Expanding the scope of CE reactor to ssDNA‐binding protein–ssDNA complexes as exemplified for a tool for direct measurement of dissociation kinetics of biomolecular complexes

CE reactor (CER), which was developed as a tool for direct measurement of the dissociation kinetics of metal complexes, was successfully applied to the complexes of Escherichia coli ssDNA‐binding protein (SSB) with ssDNA. The basic concept of CER is the application of CE separation process as a dissociation kinetic reactor for the complex, and the observation of the on‐capillary dissociation reaction profile of the complex as the decrease of the peak height of the complex with increase of the migration time.

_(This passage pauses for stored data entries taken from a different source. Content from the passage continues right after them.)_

(** Replacement templates: [$name] with the longest name of letters,
    digits and underscores, [${name}], and [$$]. *)
Definition is_word (c : ascii) : bool :=
  let n := nat_of_ascii c in
  (((48 <=? n) && (n <=? 57)) || ((65 <=? n) && (n <=? 90))
   || ((97 <=? n) && (n <=? 122)) || (n =? 95))%nat.

Fixpoint take_while (p : ascii -> bool) (s : string) : string :=
  match s with
  | String c cs => if p c then String c (take_while p cs) else EmptyString
  | EmptyString => EmptyString
  end.

Fixpoint number_of (name : string) (acc : nat) : option nat :=
  match name with
  | EmptyString => Some acc
  | String c cs =>
      if digit c then number_of cs (10 * acc + (nat_of_ascii c - 48))%nat else None
  end.

(** The reference after a [$]: the group it names (a name that is not a
    number, or has a leading zero, names no group of these patterns) and
    the number of template bytes it takes. *)
Definition extract (t : string) : option (option nat * nat) :=
  let brace := HasPrefix t "{" in
  let body := if brace then drop 1 t else t in
  let name := take_while is_word body in
  let n := String.length name in
  match n with
  | O => None
  | S _ =>
      let num := if HasPrefix name "0" && (1 <? n)%nat then None
                 else number_of name O in
      if brace then
        if HasPrefix (drop n body) "}" then Some (num, (n + 2)%nat) else None
      else Some (num, n)
  end.

Fixpoint expand_go (caps : captures) (t : string) (skip : nat) : string :=
  match skip with
  | S k =>
      match t with
      | EmptyString => EmptyString
      | String _ cs => expand_go caps cs k
      end
  | O =>
      match t with
      | EmptyString => EmptyString
      | String c cs =>
          if Ascii.eqb c "$" then
            if HasPrefix cs "$" then String "$" (expand_go caps cs 1)
            else match extract cs with
                 | Some (Some i, w) => group caps i +:+ expand_go caps cs w
                 | Some (None, w) => expand_go caps cs w
                 | None => String "$" (expand_go caps cs O)
                 end
          else String c (expand_go caps cs O)
      end
  end.

Definition expand (caps : captures) (template : string) : string :=
  expand_go caps template O.
(** * Candidate model of the WebRTC stack: ICE candidate types, candidates
      and ICE servers

    Shallow embedding of

    - [icecandidatetype.go]: [ICECandidateType], [NewICECandidateType],
      [String], [getCandidateType], [MarshalText], [UnmarshalText];
    - the file of [ICECandidate]: [newICECandidateFromICE],
      [newICECandidatesFromICE], [toICE], [convertTypeFromICE], [ToJSON];
    - the file of [ICEServer]: [parseURL], [urls], [validate].

    Go values are modelled as follows.  An [int], [byte], [uint16] or
    [uint32] is a [Z]; a conversion that narrows writes its wrap-around out.
    A [string] is a [string], a [[]byte] a [list byte].  A function that
    returns [(T, error)] with the zero value or [nil] next to every error
    is a [result]; one that can return a non-zero value next to an error
    returns a pair [T * option error].  An interface value whose methods are
    getters is the record of what they return.  Packages [ice] and [stun]
    are dependencies, and some declarations of this package live in files
    other than the ones above: both enter as type classes, so that every
    statement holds for whatever these are. *)

From Stdlib Require Import ZArith Lia Ascii DecimalString DecimalN.
From stdpp Require Import base option list strings pretty gmap.

Local Open Scope string_scope.
Local Open Scope Z_scope.

(** ** Errors *)

(** The error variables of this package that the embedded files mention.
    Only their identity matters ([errors.Is]). *)
Inductive sentinel : Set :=
| ErrUnknownType
| ErrNoTurnCredentials
| ErrTurnCredentials
| errICECandidateTypeUnknown
| errICEInvalidConvertCandidateType
| errICEProtocolUnknown.
(** * Backend selection of the readwritesplit router

    A shallow embedding of
    [server/modules/routing/readwritesplit/rwsplit_select_backends.cc]:
    the scoring functions, the adaptive roulette, the priority buckets of
    [find_best_backend] and the session bring-up
    [RWSplit::select_connect_backend_servers], followed by the properties
    the specification states about them.

    Conventions.
    - A C++ [double] is an IEEE 754 binary64 value, modelled by the
      standard library's [spec_float] at precision 53 and maximal exponent
      1024; every operation rounds to nearest, ties to even.
    - A C++ [int] is a [Z] in the range of 32 bits; additions wrap
      ([int_add]).
    - A [RWBackend*] is an address ([BackendId]); the objects live in a
      heap that maps addresses to their state, so the vectors [backends]
      and [candidates] alias the same objects.
    - An iterator into a vector is its offset from [begin()]; [end()] is
      the length of the vector. *)

From Stdlib Require Import ZArith Lia Bool List.
From Stdlib Require Import Floats.SpecFloat.
From stdpp Require Import base option list gmap.

Local Open Scope Z_scope.

(* ================================================================== *)
(** * Machine arithmetic *)
(* ================================================================== *)

(** ** 32-bit [int] *)

Definition INT_MAX : Z := 2147483647.
Definition INT_MIN : Z := -2147483648.

Definition int_wrap (z : Z) : Z := (z + 2147483648) mod 4294967296 - 2147483648.

Definition int_add (a b : Z) : Z := int_wrap (a + b).

(** ** binary64 [double] *)

Module Double.

Definition double := spec_float.

Definition prec : Z := 53.
Definition emax : Z := 1024.

Definition add : double -> double -> double := SFadd prec emax.
Definition mul : double -> double -> double := SFmul prec emax.
Definition div : double -> double -> double := SFdiv prec emax.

The peak height of [SSB‐ssDNA] decreases as the migration time increases since the degree of the decrease of [SSB‐ssDNA] through the on‐capillary dissociation reaction is proportional to the degree of the decrease of the peak height of [SSB‐ssDNA]. The dissociation degree‐time profiles for the complexes are quantitatively described by analyzing a set of electropherograms with different migration times. Dissociation rate constants of [SSB‐ssDNA] consisting of 20‐mer, 25‐mer and 31‐mer ssDNA were directly determined to be 3.99×10 −4 , 4.82×10 −4 and 1.50×10 −3 /s, respectively. CER is a concise and effective tool for dissociation kinetic analysis of biomolecular complexes.